Abortion should become “both illegal and unthinkable” in America, Hawkins said. But even when the anti-abortion movement can no longer change hearts and minds, it plans to find a way to change the law anyway. She favors using the law as a tool because, in her view, people tend to derive morality from legality: “Nothing’s going to change their minds until the law changes their minds.” Hawkins envisions a future, 20 years from now, in which university students will discover with abject horror that other states allow the murder of babies in the womb—culturally, she believes, “that’s gonna be massive.” The idea that young people in college would be shocked to learn that different states have different laws on abortion may seem implausible now, but Hawkins is articulating her larger goal—of making abortion unconscionable.

Yet American culture seems to be moving in the opposite direction. The Dobbs ruling, though exciting for anti-abortion activists, was so enraging for abortion-rights supporters that, in some places, they responded by enshrining the right to abortion into state law. These and other political losses suggest that the pro-life movement is already overreaching—and generating a backlash. “It’s breathtaking to see people so motivated and so well funded to push an agenda that is so incredibly unpopular,” Jamie Manson, the president of the abortion-rights organization Catholics for Choice, told me. The months since Dobbs have exposed a fundamental tension between the outcome that abortion-rights opponents want and the one democracy supports.

As it becomes clear that abortion is not always an election winner—that, on occasion, it is even a predictable loser—some Republican legislators have broken from the movement in order to support rape and incest exceptions; others have simply avoided the issue. “Most of the members of my conference prefer that this be dealt with at the state level,” Senate Minority Leader Mitch McConnell told reporters last fall.

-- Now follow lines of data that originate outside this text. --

(* ===== verification/EventsPoll.v ===== *)
(** * EventsPoll: what one poll does

    For the consumer of [Events] polling alone: a poll over the pages is one walk over the
    log from the consumer's position ([walk], the reference), every due event is handed to the handler once, in
    order, whatever the events before it did; a failing event is counted and quarantined at the limit.  An execution shows what an erasure does to a persisted cursor. *)

From S2P Require Import Prelude JsMap Keys Journal Work Org OwnedName Prog Claim Json Hash Format ToolTypes Events EventsSafety.

Section Alone.
Variable h : oracle event_query unit event_error.
Variable has_cas : bool.
Variable text : event_error → string.
Variables (topic consumer : string).
Variable maxAttempts : option Z.
Variable retryDelay : Z → option Z.
Abbreviation world := (world event_value event_query).
Abbreviation ack := (ackKey topic consumer).
Abbreviation dk := (deadKey topic consumer).
Abbreviation ak := (attKey topic consumer).

(** ** The reference: one event, and a walk over events *)

Definition query_of (e : log_record event_value) : event_query :=
  EDeliver (lr_id e) (Some (lr_payload e)) (fst (ownerOfName (lr_id e))).

Inductive verdict := Passed | Waiting | Due.

#[global] Instance verdict_eq_dec : EqDecision verdict.
Proof. solve_decision. Defined.

Definition verdict_of (now : Z) (s : work_store event_value) (id : string) : verdict :=
  match ws_get (ack id) s with
  | Some _ => Passed
  | None =>
      if match as_dead (ws_get (dk id) s) with Some d => negb (released d) | None => false end then Passed
      else match readAttempts (ws_get (ak id) s) with
           | Some a => if (now <? sa_nextAt a)%Z then Waiting else Due
           | None => Due
           end
  end.

(** The retry record and, at the last attempt, the dead letter. *)
Definition failed_store (now : Z) (id : string) (err : event_error) (s : work_store event_value) : work_store event_value :=
  let att := readAttempts (ws_get (ak id) s) in
  let n := (default 0 (sa_n <$> att) + 1)%Z in
  let first := match att with Some a => if Z.eqb (sa_firstAt a) 0 then now else sa_firstAt a | None => now end in
  let s1 := ws_put (ak id) (EAttempts (StoredAttempts n first (now + delayFor retryDelay n) (att ≫= sa_gen))) s in
  if last_attempt maxAttempts n then
    ws_put (dk id) (EDead (StoredDead (text err) n now None (as_dead (ws_get (dk id) s) ≫= sd_releases))) s1
  else s1.

Definition attempts_of (s : work_store event_value) (id : string) : Z := default 0%Z (sa_n <$> readAttempts (ws_get (ak id) s)).

Record walk_state := WalkState {
  wk_store : work_store event_value;
  wk_trace : list event_query;
  wk_delivered : nat;
  wk_frozen : bool;
}.

Definition walk_step (now : Z) (st : walk_state) (e : log_record event_value) : walk_state :=
  match verdict_of now (wk_store st) (lr_id e) with
  | Passed => st
  | Waiting => WalkState (wk_store st) (wk_trace st) (wk_delivered st) true
  | Due =>
      match h (wk_trace st) (query_of e) with
      | Ok _ => WalkState (ws_put (ack (lr_id e)) (EBool true) (wk_store st)) (query_of e :: wk_trace st) (S (wk_delivered st)) (wk_frozen st)
      | Err err =>
          WalkState (failed_store now (lr_id e) err (wk_store st)) (query_of e :: wk_trace st) (wk_delivered st)
            (wk_frozen st || negb (last_attempt maxAttempts (attempts_of (wk_store st) (lr_id e) + 1)))
      end
  end.

Definition walk (now : Z) (es : list (log_record event_value)) (st : walk_state) : walk_state := fold_left (walk_step now) es st.

(** The world of a walk. *)
Definition world_of (w : world) (s : work_store event_value) (tr : list event_query) : world := World (jr w) (clock w) (wall w) tr s.

Lemma put_if_alone k cur v (w : world) :
  cur = ws_get k (work w) → run h (put_if has_cas k cur v) w = (Ok true, set_work (ws_put k v (work w)) w).
Proof.
  intros ->. unfold put_if. destruct (ws_get k (work w)) as [cur|] eqn:Hk; [destruct has_cas|].
  - rewrite (run_request h (RWPutIfMatch _ _ _)). cbn [perform]. unfold ws_putIfMatch. unfold ws_get in Hk.
    by rewrite Hk, bool_decide_eq_true_2.
  - unfold evput. by run_step.
  - unfold evput. by run_step.
Qed.

Lemma on_failure_alone id err (w : world) :
  ws_get (ack id) (work w) = None →
  run h (on_failure has_cas text topic consumer maxAttempts retryDelay id (as_dead (ws_get (dk id) (work w))) (ws_get (ak id) (work w)) err) w =
    (Ok (negb (last_attempt maxAttempts (attempts_of (work w) id + 1))), set_work (failed_store (wall w) id err (work w)) w).
Proof.
  intros Hack. unfold on_failure, evget, attempts_of, failed_store. run_step.
  rewrite bool_decide_eq_true_2 by done. cbn [negb]. run_step.
  set (n := (_ + 1)%Z). set (first := match readAttempts _ with Some _ => _ | None => _ end).
  rewrite run_bind. replace (run h (if last_attempt maxAttempts n then request (RWGet (ack id)) else mret None) w) with (Ok (E := event_error) (None : option event_value), w).
  2:{ destruct (last_attempt maxAttempts n); [|done]. unfold request; cbn [run perform]; by rewrite Hack. }
  rewrite run_bind, put_if_alone by done. cbn [negb]. destruct (last_attempt maxAttempts n); [|done].
  set (w1 := set_work _ w). rewrite run_bind.
  assert (Hd : ws_get (dk id) (work w) = ws_get (dk id) (work w1)) by (symmetry; apply ws_get_put_ne, dead_not_att).
  rewrite put_if_alone by exact Hd. done.
Qed.

(** Handing one due event to the handler. *)
Lemma deliver_alone e (w : world) d fr :
  ws_get (ack (lr_id e)) (work w) = None →
  let st := match h (trace w) (query_of e) with
            | Ok _ => WalkState (ws_put (ack (lr_id e)) (EBool true) (work w)) (query_of e :: trace w) (S d) fr
            | Err err => WalkState (failed_store (wall w) (lr_id e) err (work w)) (query_of e :: trace w) d
                           (fr || negb (last_attempt maxAttempts (attempts_of (work w) (lr_id e) + 1)))
            end in
  ∃ d' f, run h (r ← pcatch (request (RExt (query_of e)));
                 match r with
                 | Err err => f ← on_failure has_cas text topic consumer maxAttempts retryDelay (lr_id e)
                                    (as_dead (ws_get (dk (lr_id e)) (work w))) (ws_get (ak (lr_id e)) (work w)) err; mret (0, f)
                 | Ok _ => won ← request (RWAckOnce (ack (lr_id e)) (EBool true)); mret (if won : bool then 1 else 0, false)
                 end) w = (Ok (d', f), world_of w (wk_store st) (wk_trace st)) ∧
    wk_delivered st = d + d' ∧ wk_frozen st = fr || f.
Proof.
  destruct w as [j t x tr s]. cbn [wall work trace]. intros Hack. set (id := lr_id e) in *. unfold mbind, prog_bind.
  rewrite run_bind, run_catch. rewrite (run_request h (RExt (query_of e))). cbn [perform fst snd trace jr clock wall work].
  set (w1 := World j t x (query_of e :: tr) s : world). destruct (h tr (query_of e)) as [[]|err].
  - rewrite run_bind. rewrite (run_request h (RWAckOnce _ _)). cbn [perform]. unfold ws_ackOnce.
    assert (Hh : mhas (ack id) (ws_kv (work w1)) = false) by (by apply mhas_false). rewrite Hh. cbn [fst snd].
    exists 1, false. split; [done|]. cbn [wk_delivered wk_frozen]. by rewrite Nat.add_1_r, orb_false_r.
  - rewrite run_bind. change s with (work w1). rewrite on_failure_alone by done. cbn [wk_delivered wk_frozen].
    eexists 0, _. split; [reflexivity|]. by rewrite Nat.add_0_r.
Qed.

Lemma poll_event_alone e (w : world) d fr :
  let st := walk_step (wall w) (WalkState (work w) (trace w) d fr) e in
  ∃ d' f, run h (poll_event has_cas text topic consumer maxAttempts retryDelay e) w = (Ok (d', f), world_of w (wk_store st) (wk_trace st)) ∧
    wk_delivered st = d + d' ∧ wk_frozen st = fr || f.
Proof.
  assert (Hsame : world_of w (work w) (trace w) = w) by (by destruct w).
  unfold walk_step, verdict_of, poll_event, evget. cbn [wk_store wk_trace wk_delivered wk_frozen].
  run_step. destruct (ws_get (ack (lr_id e)) (work w)) as [v|] eqn:Hack.
  { exists 0, false. cbn [wk_store wk_trace wk_delivered wk_frozen]. rewrite Hsame. split; [done|]. by rewrite Nat.add_0_r, orb_false_r. }
  run_step. destruct (match as_dead (ws_get (dk (lr_id e)) (work w)) with Some d0 => negb (released d0) | None => false end).
  { exists 0, false. cbn [wk_store wk_trace wk_delivered wk_frozen]. rewrite Hsame. split; [done|]. by rewrite Nat.add_0_r, orb_false_r. }
  run_step. pose proof (deliver_alone e w d fr Hack) as Hdel.
  destruct (readAttempts (ws_get (ak (lr_id e)) (work w))) as [a|]; [|exact Hdel].
  rewrite run_bind, run_dateNow. destruct (wall w <? sa_nextAt a)%Z; [|exact Hdel].
  exists 0, true. cbn [wk_store wk_trace wk_delivered wk_frozen]. rewrite Hsame. split; [done|]. by rewrite Nat.add_0_r, orb_true_r.
Qed.

(** ** A poll over the pages is a walk *)

(** Equal up to the consumer's own position and rescan flag. *)
Record same_bus (s s' : work_store event_value) : Prop := SameBus {
  sb_logs : ws_logs s' = ws_logs s;
  sb_keys : ∀ k, k ≠ cursorKeyOf topic consumer → k ≠ rescanKeyOf topic consumer → ws_get k s' = ws_get k s;
}.

Lemma same_bus_refl s : same_bus s s.
Proof. by split. Qed.

Lemma same_bus_trans s1 s2 s3 : same_bus s1 s2 → same_bus s2 s3 → same_bus s1 s3.
Proof. intros [Hl1 Hk1] [Hl2 Hk2]. split; [congruence|]. intros k Hc Hr. by rewrite Hk2, Hk1. Qed.

Lemma same_bus_put s s' k v : same_bus s s' → same_bus (ws_put k v s) (ws_put k v s').
Proof.
  intros [Hl Hk]. split; [done|]. intros k' Hc Hr. destruct (decide (k' = k)) as [->|Hne]; [by rewrite !ws_get_put|].
  rewrite !ws_get_put_ne by done. by apply Hk.
Qed.

Lemma same_bus_cursor s k v : k = cursorKeyOf topic consumer ∨ k = rescanKeyOf topic consumer → same_bus s (ws_put k v s).
Proof. intros Hk. split; [done|]. intros k' Hc Hr. apply ws_get_put_ne. destruct Hk; congruence. Qed.

Lemma marker_not_position fam id :
  fam ∈ ["evtack"; "evtatt"; "evtdead"] →
  markerKey fam topic consumer id ≠ cursorKeyOf topic consumer ∧ markerKey fam topic consumer id ≠ rescanKeyOf topic consumer.
Proof.
  intros Hf. split; [intros He; by eapply cursor_not_marker|]. revert Hf. unfold markerKey, rescanKeyOf.
  rewrite !elem_of_cons, elem_of_nil. intros [->|[->|[->|[]]]]; by destruct (isOwnedId id).
Qed.

Lemma same_bus_marker s s' id : same_bus s s' →
  ws_get (ack id) s' = ws_get (ack id) s ∧ ws_get (ak id) s' = ws_get (ak id) s ∧ ws_get (dk id) s' = ws_get (dk id) s.
Proof.
  intros [_ Hk]. split_and!; apply Hk; eapply marker_not_position; repeat first [left; done|right].
Qed.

Hawkins and Rose are happy to criticize those Republicans they see as wishy-washy on abortion. When former President Donald Trump blamed Republicans’ 2022 midterm losses on the extremism of the anti-abortion movement, Rose called it “sniveling cowardice.” But Hawkins and Rose may be underestimating how much more challenging and complex the post-Roe environment is.

“This is much more expensive politics around abortion,” Holland said. “It used to be cheap: You could promise all sorts of things” without penalty, because with Roe intact, such radical measures would never pass.

Does this give Hawkins any pause—the idea that her movement’s aims are so antithetical to what most Americans want? Hawkins said that public opinion doesn’t concern her. The fact that most Americans support abortion access doesn’t make them morally correct, she argued, and neither does it make her own efforts undemocratic. “Do I look upon abolitionists in pre–Civil War America as undemocratic for trying to change people’s minds and prevent the proliferation of owning another human being for your own financial gain? No,” she said.

Hawkins has spent a lot of time thinking about this question. Consider the civil-rights era, she went on. “We had states that stubbornly refused to integrate.” In the end, federal legislation forced them to comply. The implication is that the same sort of national ban should eventually happen for abortion.

Given this goal, we can expect that abortion will be an issue in almost every single election, in almost every single state, for the next many cycles. In some parts of the country, the anti-abortion-rights movement will fail. In others, it will skate along with utter success. Lawmakers will tighten laws, ban pills, and restrict travel. They may even feel audacious enough to venture into the broader realm of reproductive tools—outlawing or restricting IUDs, the morning-after pill, and even in vitro fertilization.

Post-Roe, we can expect these hungry, mobilized activists to seek new conquests. But even as they do, pro-life leaders will have to wonder whether they are guiding their movement toward righteous victory—or humiliating defeat.

Elaine Godfrey is a staff writer at The Atlantic.